» **EXERCISE GOAL**:
Without skipping any entry, transcribe the data word for word.

[Stored data]
(* ===== verification/BlobCacheExamples.v ===== *)
(** * Blob caches, by example (core/libutils/BlobCache.cpp)

    Concrete caches that the theorems apply to, and the runs in which the code does
    not do what its comments say: a cache that was cleared by [unflatten] still
    counts the sizes of its former entries, and divides by zero when it is full. *)

From S2P Require Import Prelude Words SortedVector BlobCache BlobCacheProps BlobCacheFlat.

#[local] Open Scope Z_scope.
#[local] Open Scope c_scope.

Definition byte_list (l : list Z) : list byte := byte.of_Z <$> l.

(** ro.build.id is MRA58K. *)
#[export] Instance mra58k : Build := byte_list [77; 82; 65; 53; 56; 75].

#[export] Instance mra58k_laws : BuildLaws.
Proof.
  split; [reflexivity|]. apply Forall_lookup. intros i b Hi.
  do 6 (destruct i as [|i]; [injection Hi as <-; done|]). done.
Qed.

(** A cache for keys of 4 bytes, values of 8 bytes and 10 bytes in all, that holds
    the value 2 3 4 5 under the key 1. *)
Definition example_cache : BlobCache := {|
  mMaxKeySize := 4; mMaxValueSize := 8; mMaxTotalSize := 10; mTotalSize := 5; mRandState := (1, 2, 3);
  mCacheEntries := Build_VectorImpl (Some 64) [{| mKey := byte_list [1]; mValue := Some (byte_list [2; 3; 4; 5]) |}]
|}.

Lemma example_cache_ok : cache_ok example_cache.
Proof.
  split; simpl; try lia.
  - split; simpl; lia.
  - split; vm_compute; [discriminate|split; discriminate].
  - repeat constructor.
  - repeat constructor. exists (byte_list [2; 3; 4; 5]). repeat split; vm_compute; (reflexivity || discriminate).
  - reflexivity.
Qed.

Lemma blob_cache_set_exact_witness : exists c' h',
  set (byte_list [9], 0) 1 (byte_list [8; 7], 0) 2 (example_cache, tt) = Ok (tt, (c', h')) /\ stored c' (byte_list [9]) (byte_list [8; 7]).
Proof.
  destruct (blob_cache_set_exact example_cache tt (byte_list [9]) (byte_list [8; 7]) example_cache_ok)
    as (c' & h' & E & _ & _ & He & _).
  exists c', h'. split; [exact E|]. assert (Ha : acceptable example_cache (byte_list [9]) (byte_list [8; 7]))
    by (repeat split; vm_compute; (reflexivity || discriminate)).
  apply (se_stored _ _ _ _ (He Ha)). vm_compute. discriminate.
Defined.

Lemma blob_cache_get_exact_witness :
  get (byte_list [1], 0) 1 (Some (byte_list [0; 0; 0; 0; 0; 0])) 6 (example_cache, tt)
  = Ok ((4, Some (byte_list [2; 3; 4; 5; 0; 0])), (example_cache, tt)).
Proof.
  destruct (blob_cache_get_exact example_cache tt (byte_list [1]) example_cache_ok) as [Hget _].
  apply (Hget (byte_list [2; 3; 4; 5]) (byte_list [0; 0; 0; 0; 0; 0]) 6).
  - by constructor.
  - done.
Defined.

Definition zero_bytes (n : nat) : list byte := replicate n (byte.of_Z 0).

Lemma blob_cache_round_trip_witness : exists buf', flatten example_cache (zero_bytes 148) 148 = Ok (OK, buf').
Proof.
  destruct (blob_cache_round_trip example_cache (zero_bytes 148) (H := unit) example_cache_ok) as (n & En & Hf); [done|].
  vm_compute in En. injection En as <-. destruct (Hf ltac:(done)) as (buf' & E & _). exists buf'. exact E.
Defined.

Lemma unflatten_safe_witness : exists r,
  unflatten (zero_bytes 200) 200 (BlobCache_new 4 8 10 0, tt) = Ok r.
Proof.
  destruct (unflatten_safe (BlobCache_new 4 8 10 0) tt (zero_bytes 200)) as (st & c' & h' & E & _).
  - apply empty_cache_ok; try done; split; simpl; lia.
  - done.
  - done.
  - done.
  - exists (st, (c', h')). exact E.
Defined.

(** ** What goes wrong *)

(** A cache that holds 8 of 10 bytes: loading an empty buffer makes storing 4
    bytes divide by zero. *)
Definition full_cache : BlobCache := {|
  mMaxKeySize := 4; mMaxValueSize := 8; mMaxTotalSize := 10; mTotalSize := 8; mRandState := (1, 2, 3);
  mCacheEntries :=
    Build_VectorImpl (Some 64) [{| mKey := byte_list [1]; mValue := Some (byte_list [2; 3; 4; 5; 6; 7; 8]) |}]
|}.

Lemma unflatten_stale_total_witness : exists st c' h',
  unflatten [] 0 (full_cache, tt) = Ok (st, (c', h')) /\ entries c' = [] /\ mTotalSize c' = 8 /\
  set (byte_list [1], 0) 1 (byte_list [2; 3; 4], 0) 3 (c', tt) = UB.
Proof.
  destruct (unflatten_stale_total full_cache tt []) as (st & c' & h' & Eu & He & Et & Hu).
  - split; simpl; try lia.
    + split; simpl; lia.
    + split; vm_compute; [discriminate|split; discriminate].
    + repeat constructor.
    + repeat constructor. exists (byte_list [2; 3; 4; 5; 6; 7; 8]).
      repeat split; vm_compute; (reflexivity || discriminate).
    + reflexivity.
  - reflexivity.
  - left. reflexivity.
  - exists st, c', h'. split; [exact Eu|]. split; [exact He|]. split; [exact Et|].
    apply (Hu (byte_list [1]) (byte_list [2; 3; 4]) tt); [repeat split; vm_compute; (reflexivity || discriminate)|reflexivity].
Defined.

(** A pair within all limits need not be stored: the cache is half full, so that
    nothing is evicted for it. *)
Lemma set_not_stored :
  acceptable example_cache (byte_list [9]) (byte_list [1; 2; 3; 4; 5]) /\
  set (byte_list [9], 0) 1 (byte_list [1; 2; 3; 4; 5], 0) 5 (example_cache, tt) = Ok (tt, (example_cache, tt)).
Proof. split; [repeat split; vm_compute; (reflexivity || discriminate)|by vm_compute]. Qed.

(** [get] does not test its buffer for null. *)
Lemma get_null_buffer : get (byte_list [1], 0) 1 None 4 (example_cache, tt) = UB.
Proof. by vm_compute. Qed.

(** [flatten] checks that the header fits, but not the build id behind it. *)
Lemma flatten_overflow : flatten (BlobCache_new 4 8 10 0) (zero_bytes 32) 32 = UB.
Proof. by vm_compute. Qed.

(** [unflatten] compares the build id behind the end of a short buffer. *)
Lemma unflatten_over_read : unflatten (flat_header (zero_bytes 4) 0 ++ take 4 mra58k) 32 (BlobCache_new 4 8 10 0, tt) = UB.
Proof. by vm_compute. Qed.

(** An entry whose sizes wrap around to nothing does not move the offset, so that
    the loop runs as often as the buffer says, on one entry. *)
Definition wrapping_entry : list byte := zero_bytes 40 ++ le 8 (2 ^ 64 - 16) ++ le 8 0.

Lemma unflatten_no_progress n :
  unflatten_loop (S n) wrapping_entry 56 40 (BlobCache_new 4 8 10 0, tt)
  = unflatten_loop n wrapping_entry 56 40 (BlobCache_new 4 8 10 0, tt).
Proof. reflexivity. Qed.

(** A heap that grants the requests as listed, and refuses the others. *)
#[export] Instance listed_heap : Malloc (list bool) := {
  malloc _ h := (hd false h, tl h);
  realloc _ h := (hd false h, tl h)
}.

(** When the vector cannot grow, [set] counts a pair that is not there. *)
Lemma set_counts_lost_pair : exists c',
  set (byte_list [1], 0) 1 (byte_list [2; 3], 0) 2 (BlobCache_new 4 8 10 0, [true; true; false]) = Ok (tt, (c', [])) /\
  entries c' = [] /\ mTotalSize c' = 3.
Proof. eexists. split; [vm_compute; reflexivity|]. by vm_compute. Qed.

» **RESPONSE BELOW**:
(* ===== verification/BlobCacheExamples.v ===== *)
(** * Blob caches, by example (core/libutils/BlobCache.cpp)

    Concrete caches that the theorems apply to, and the runs in which the code does
    not do what its comments say: a cache that was cleared by [unflatten] still
    counts the sizes of its former entries, and divides by zero when it is full. *)

From S2P Require Import Prelude Words SortedVector BlobCache BlobCacheProps BlobCacheFlat.

#[local] Open Scope Z_scope.
#[local] Open Scope c_scope.

Definition byte_list (l : list Z) : list byte := byte.of_Z <$> l.

(** ro.build.id is MRA58K. *)
#[export] Instance mra58k : Build := byte_list [77; 82; 65; 53; 56; 75].

#[export] Instance mra58k_laws : BuildLaws.
Proof.
  split; [reflexivity|]. apply Forall_lookup. intros i b Hi.
  do 6 (destruct i as [|i]; [injection Hi as <-; done|]). done.
Qed.

(** A cache for keys of 4 bytes, values of 8 bytes and 10 bytes in all, that holds
    the value 2 3 4 5 under the key 1. *)
Definition example_cache : BlobCache := {|
  mMaxKeySize := 4; mMaxValueSize := 8; mMaxTotalSize := 10; mTotalSize := 5; mRandState := (1, 2, 3);
  mCacheEntries := Build_VectorImpl (Some 64) [{| mKey := byte_list [1]; mValue := Some (byte_list [2; 3; 4; 5]) |}]
|}.

Lemma example_cache_ok : cache_ok example_cache.
Proof.
  split; simpl; try lia.
  - split; simpl; lia.
  - split; vm_compute; [discriminate|split; discriminate].
  - repeat constructor.
  - repeat constructor. exists (byte_list [2; 3; 4; 5]). repeat split; vm_compute; (reflexivity || discriminate).
  - reflexivity.
Qed.

Lemma blob_cache_set_exact_witness : exists c' h',
  set (byte_list [9], 0) 1 (byte_list [8; 7], 0) 2 (example_cache, tt) = Ok (tt, (c', h')) /\ stored c' (byte_list [9]) (byte_list [8; 7]).
Proof.
  destruct (blob_cache_set_exact example_cache tt (byte_list [9]) (byte_list [8; 7]) example_cache_ok)
    as (c' & h' & E & _ & _ & He & _).
  exists c', h'. split; [exact E|]. assert (Ha : acceptable example_cache (byte_list [9]) (byte_list [8; 7]))
    by (repeat split; vm_compute; (reflexivity || discriminate)).
  apply (se_stored _ _ _ _ (He Ha)). vm_compute. discriminate.
Defined.

Lemma blob_cache_get_exact_witness :
  get (byte_list [1], 0) 1 (Some (byte_list [0; 0; 0; 0; 0; 0])) 6 (example_cache, tt)
  = Ok ((4, Some (byte_list [2; 3; 4; 5; 0; 0])), (example_cache, tt)).
Proof.
  destruct (blob_cache_get_exact example_cache tt (byte_list [1]) example_cache_ok) as [Hget _].
  apply (Hget (byte_list [2; 3; 4; 5]) (byte_list [0; 0; 0; 0; 0; 0]) 6).
  - by constructor.
  - done.
Defined.

Definition zero_bytes (n : nat) : list byte := replicate n (byte.of_Z 0).

Lemma blob_cache_round_trip_witness : exists buf', flatten example_cache (zero_bytes 148) 148 = Ok (OK, buf').
Proof.
  destruct (blob_cache_round_trip example_cache (zero_bytes 148) (H := unit) example_cache_ok) as (n & En & Hf); [done|].
  vm_compute in En. injection En as <-. destruct (Hf ltac:(done)) as (buf' & E & _). exists buf'. exact E.
Defined.

Lemma unflatten_safe_witness : exists r,
  unflatten (zero_bytes 200) 200 (BlobCache_new 4 8 10 0, tt) = Ok r.
Proof.
  destruct (unflatten_safe (BlobCache_new 4 8 10 0) tt (zero_bytes 200)) as (st & c' & h' & E & _).
  - apply empty_cache_ok; try done; split; simpl; lia.
  - done.
  - done.
  - done.
  - exists (st, (c', h')). exact E.
Defined.

(** ** What goes wrong *)

(** A cache that holds 8 of 10 bytes: loading an empty buffer makes storing 4
    bytes divide by zero. *)
Definition full_cache : BlobCache := {|
  mMaxKeySize := 4; mMaxValueSize := 8; mMaxTotalSize := 10; mTotalSize := 8; mRandState := (1, 2, 3);
  mCacheEntries :=
    Build_VectorImpl (Some 64) [{| mKey := byte_list [1]; mValue := Some (byte_list [2; 3; 4; 5; 6; 7; 8]) |}]
|}.

Lemma unflatten_stale_total_witness : exists st c' h',
  unflatten [] 0 (full_cache, tt) = Ok (st, (c', h')) /\ entries c' = [] /\ mTotalSize c' = 8 /\
  set (byte_list [1], 0) 1 (byte_list [2; 3; 4], 0) 3 (c', tt) = UB.
Proof.
  destruct (unflatten_stale_total full_cache tt []) as (st & c' & h' & Eu & He & Et & Hu).
  - split; simpl; try lia.
    + split; simpl; lia.
    + split; vm_compute; [discriminate|split; discriminate].
    + repeat constructor.
    + repeat constructor. exists (byte_list [2; 3; 4; 5; 6; 7; 8]).
      repeat split; vm_compute; (reflexivity || discriminate).
    + reflexivity.
  - reflexivity.
  - left. reflexivity.
  - exists st, c', h'. split; [exact Eu|]. split; [exact He|]. split; [exact Et|].
    apply (Hu (byte_list [1]) (byte_list [2; 3; 4]) tt); [repeat split; vm_compute; (reflexivity || discriminate)|reflexivity].
Defined.

(** A pair within all limits need not be stored: the cache is half full, so that
    nothing is evicted for it. *)
Lemma set_not_stored :
  acceptable example_cache (byte_list [9]) (byte_list [1; 2; 3; 4; 5]) /\
  set (byte_list [9], 0) 1 (byte_list [1; 2; 3; 4; 5], 0) 5 (example_cache, tt) = Ok (tt, (example_cache, tt)).
Proof. split; [repeat split; vm_compute; (reflexivity || discriminate)|by vm_compute]. Qed.

(** [get] does not test its buffer for null. *)
Lemma get_null_buffer : get (byte_list [1], 0) 1 None 4 (example_cache, tt) = UB.
Proof. by vm_compute. Qed.

(** [flatten] checks that the header fits, but not the build id behind it. *)
Lemma flatten_overflow : flatten (BlobCache_new 4 8 10 0) (zero_bytes 32) 32 = UB.
Proof. by vm_compute. Qed.

(** [unflatten] compares the build id behind the end of a short buffer. *)
Lemma unflatten_over_read : unflatten (flat_header (zero_bytes 4) 0 ++ take 4 mra58k) 32 (BlobCache_new 4 8 10 0, tt) = UB.
Proof. by vm_compute. Qed.

(** An entry whose sizes wrap around to nothing does not move the offset, so that
    the loop runs as often as the buffer says, on one entry. *)
Definition wrapping_entry : list byte := zero_bytes 40 ++ le 8 (2 ^ 64 - 16) ++ le 8 0.

Lemma unflatten_no_progress n :
  unflatten_loop (S n) wrapping_entry 56 40 (BlobCache_new 4 8 10 0, tt)
  = unflatten_loop n wrapping_entry 56 40 (BlobCache_new 4 8 10 0, tt).
Proof. reflexivity. Qed.

(** A heap that grants the requests as listed, and refuses the others. *)
#[export] Instance listed_heap : Malloc (list bool) := {
  malloc _ h := (hd false h, tl h);
  realloc _ h := (hd false h, tl h)
}.

(** When the vector cannot grow, [set] counts a pair that is not there. *)
Lemma set_counts_lost_pair : exists c',
  set (byte_list [1], 0) 1 (byte_list [2; 3], 0) 2 (BlobCache_new 4 8 10 0, [true; true; false]) = Ok (tt, (c', [])) /\
  entries c' = [] /\ mTotalSize c' = 3.
Proof. eexists. split; [vm_compute; reflexivity|]. by vm_compute. Qed.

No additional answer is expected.